Leonardo: «Il nostro obiettivo è contribuire a creare una nuova realtà di mercato in cui tutte le persone possano sentirsi rappresentate. Ogni persona con disabilità dovrebbe avere la possibilità di scegliere quale marca di vestiti, scarpe o accessori indossare e di accedere liberamente ai negozi, alle merci e ai camerini di prova. Per ognuno di noi essere considerato un acquirente di valore è fondamentale all’ora di acquistare quel capo attraverso il quale racconteremo al mondo la nostra unicità e il nostro rapporto con l’ambiente.
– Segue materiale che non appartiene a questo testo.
(** Misprediction: when the server's cursor has passed a guess and its screen
    shows another character there, every guess is dropped, the user sees exactly
    the server's screen, and in adaptive mode guesses are hidden. *)
Theorem misprediction_abandons p nb q :
  grid_wf nb → q ∈ preds p → mispredicted nb q = true →
  let p' := reconcile p nb in
  preds p' = [] ∧ overlay p' = Some nb ∧ (mode p = Adaptive → displaying p' = false).
Proof.
  intros Hnb Hq Hm p'.
  assert (p' = mkPredictor nb [] (cursor_row nb, cursor_col nb) (mode p) (confirmed_echo p) true)
    as ->.
  { unfold p', reconcile. rewrite judge_spec. replace (existsb (mispredicted nb) (preds p)) with true;
      [done|]. symmetry. apply existsb_exists. exists q. by rewrite <- list_elem_of_In. }
  split; [done|]. split; [by apply overlay_no_guess|].
  intros Ha. unfold displaying. cbn. rewrite Ha. apply andb_false_r.
Qed.

(** Guesses never stack: while the screen keeps its size, the outstanding
    guesses occupy consecutive cells, in typing order, that end just before the
    predicted cursor. *)
Theorem guesses_trail_cursor g ops :
  grid_wf g →
  Forall (λ o, op_wf o ∧ match o with Reconcile g' => rows g' = rows g ∧ cols g' = cols g
                         | _ => True end) ops →
  let p := foldl predictor_step (predictor_new g) ops in
  ∃ start, pos (cols g) <$> preds p = seq start (outstanding p) ∧
    (start + outstanding p)%nat = cursor_pos p.
Proof.
  intros Hg Hops p.
  assert (∀ ops p, pred_wf p → trails p → rows (base p) = rows g → cols (base p) = cols g →
    Forall (λ o, op_wf o ∧ match o with Reconcile g' => rows g' = rows g ∧ cols g' = cols g
                         | _ => True end) ops →
    let p' := foldl predictor_step p ops in trails p' ∧ cols (base p') = cols g) as Hrun.
  { clear. induction ops as [|o ops IH]; intros p Hp Ht Hr Hc Ho; [done|].
    apply Forall_cons_1 in Ho as [[Hwf Hd] Ho]. cbn [foldl].
    apply IH; [..|done]; destruct o; cbn [predictor_step].
    - by apply predict_input_wf.
    - by apply reconcile_wf.
    - by destruct Hp.
    - by apply predict_input_trails.
    - destruct Hd. apply reconcile_trails; [done..|congruence|congruence|done].
    - done.
    - by rewrite predict_input_base.
    - unfold reconcile. rewrite judge_spec. apply Hd.
    - done.
    - by rewrite predict_input_base.
    - unfold reconcile. rewrite judge_spec. apply Hd.
    - done. }
  destruct (Hrun ops (predictor_new g)) as [Ht Hc]; [by apply predictor_new_wf|by apply trails_nil|done..|].
  unfold trails in Ht. fold p in Ht, Hc. by rewrite Hc in Ht.
Qed.

(** What a screen says about the guesses: [Some false] for a misprediction,
    [Some true] for an echo, [None] for neither. *)
Definition verdict (p : Predictor) (nb : Grid) : option bool :=
  if existsb (mispredicted nb) (preds p) then Some false
  else if existsb (confirmed nb) (preds p) then Some true else None.

Fixpoint verdicts (p : Predictor) (ops : list predictor_op) : list bool :=
  match ops with
  | [] => []
  | o :: ops =>
    match o with
    | Reconcile g => match verdict p g with Some v => [v] | None => [] end
    | _ => []
    end ++ verdicts (predictor_step p o) ops
  end.

(** The trust flags record the last verdict. *)
Definition trust (p : Predictor) : bool := confirmed_echo p && negb (glitch p).

Lemma predict_byte_trust p b : trust (predict_byte p b) = trust p.
Proof.
  unfold predict_byte, predict_printable, predict_backspace, advance_cursor, abandon, trust.
  destruct p as [g ps [row col] m ce gl]. cbn [cursor preds base set_preds].
  destruct ps; repeat case_match; simplify_eq; done.
Qed.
L’inclusione gioca un ruolo chiave in questo processo di cambiamento, tenendo conto non solo dell’importanza di abbattere le barriere architettoniche, ma soprattutto quelle mentali. Sollecitiamo anche una nuova forma di rappresentazione nelle campagne pubblicitarie e nei social media.
Tutti sappiamo che ciò che viene negato non esiste, ma “Noi” siamo qui in attesa di vestirci alla moda, di diventare influencer, di lavorare come stilisti o consulenti di bellezza, di partecipare alle sfilate di moda, di essere accolti con la stessa naturalità di tutti gli altri».
In conclusione, nella vostra “ricetta” per un mondo più inclusivo, quali sono le parole chiave?
Stefania: «Empatia, ovvero mettersi nei panni dell’altro, ascoltarlo senza giudicarlo liberando la mente dai preconcetti. Non credo occorra molto altro, è dall’empatia che nascono la conoscenza e di conseguenza l’umanità».
Leonardo: “Quando sono intervenuto alla Global Inclusion, ho trovato due aforismi di Picasso che possono rendere la ricetta dell’inclusione in modo efficace: “Non giudicare sbagliato ciò che non conosci, prendi l’occasione per comprendere” e “Il senso della vita è quello di trovare il vostro dono. Lo scopo della vita è quello di regalarlo”».